YOUR INSTRUCTIONS: Exactly reproduce the lines from the line containing "else (flat, c))" to the end of the data below, inclusive, and nothing else.

====== RECORDS SUPPLIED

Lemma unflatten_poses_block (b : bool) (d c : nat) (P V A : list (Matrix s_t)) :
  length V = length P -> length A = length P ->
  (forall k, k < length P ->
     cols (nth k P []) = cols (nth k A []) + 2
     /\ cols (nth k V []) = cols (nth k A []) + 1) ->
  exists P' V' A',
    (if b then fold_left (unflatten_trial_at x d) (seq 0 (length P)) (c, (P, V, A))
     else (c, (P, V, A)))
    = (c + block_size b (trials_offset d A (length P)), (P', V', A'))
    /\ length P' = length P
    /\ (forall k, cols (nth k A' []) = cols (nth k A []))
    /\ (b = true ->
        forall k, k < length P ->
          trial_holds x d (c + trials_offset d A k)
            (nth k P' []) (nth k V' []) (nth k A' [])).
Proof.
  intros LV LA Hshape. destruct b; simpl.
  - destruct (unflatten_trials_spec x d (length P) c P V A LV LA (le_n _) Hshape)
      as (P' & V' & A' & E & LP' & _ & _ & Hc & Hin & _).
    exists P', V', A'.
    split; [exact E|]. split; [exact LP'|]. split; [exact Hc|].
    intros _. exact Hin.
  - exists P, V, A. rewrite Nat.add_0_r.
    split; [reflexivity|]. split; [reflexivity|]. split; [reflexivity|].
    discriminate.
Qed.

Lemma flatten_poses_block (b : bool) (d c : nat) (P V A A0 : list (Matrix s_t))
    (flat : Vec s_t) :
  (forall k, cols (nth k A []) = cols (nth k A0 [])) ->
  (b = true ->
   forall k, k < length P ->
     trial_holds x d (c + trials_offset d A0 k) (nth k P []) (nth k V []) (nth k A [])) ->
  agrees_upto x c flat ->
  c + block_size b (trials_offset d A0 (length P)) <= length x ->
  exists flat',
    (if b then fold_left (flatten_trial_at d P V A) (seq 0 (length P)) (flat, c)
     else (flat, c))
    = (flat', c + block_size b (trials_offset d A0 (length P)))
    /\ agrees_upto x (c + block_size b (trials_offset d A0 (length P))) flat'.
Proof.
  intros Hc Hin Hag Hlen. destruct b; simpl in *.
  - rewrite <- (trials_offset_ext d A0 A (length P) Hc) in *.
    apply flatten_trials_spec; auto.
    intros k Hk. rewrite (trials_offset_ext d A0 A k Hc). apply Hin; auto.
  - exists flat. rewrite Nat.add_0_r. auto.
Qed.
End Blocks.
End RoundTripProblem.

Section RoundTripMain.
Context {s_t : Type} `{Scalar s_t} `{Collaborators s_t}.
Import DynamicsFitProblem.

Lemma fold_left_preserves {A B : Type} (Q : B -> Prop) (f : B -> A -> B)
    (l : list A) (b : B) :
  (forall b a, Q b -> Q (f b a)) -> Q b -> Q (fold_left f l b).
Proof.
  intros Hf; revert b; induction l as [|a l IH]; simpl; auto.
Qed.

============

COMPLETED TASK:
     else (flat, c))
    = (flat', c + block_size b (trials_offset d A0 (length P)))
    /\ agrees_upto x (c + block_size b (trials_offset d A0 (length P))) flat'.
Proof.
  intros Hc Hin Hag Hlen. destruct b; simpl in *.
  - rewrite <- (trials_offset_ext d A0 A (length P) Hc) in *.
    apply flatten_trials_spec; auto.
    intros k Hk. rewrite (trials_offset_ext d A0 A k Hc). apply Hin; auto.
  - exists flat. rewrite Nat.add_0_r. auto.
Qed.
End Blocks.
End RoundTripProblem.

Section RoundTripMain.
Context {s_t : Type} `{Scalar s_t} `{Collaborators s_t}.
Import DynamicsFitProblem.

Lemma fold_left_preserves {A B : Type} (Q : B -> Prop) (f : B -> A -> B)
    (l : list A) (b : B) :
  (forall b a, Q b -> Q (f b a)) -> Q b -> Q (fold_left f l b).
Proof.
  intros Hf; revert b; induction l as [|a l IH]; simpl; auto.
Qed.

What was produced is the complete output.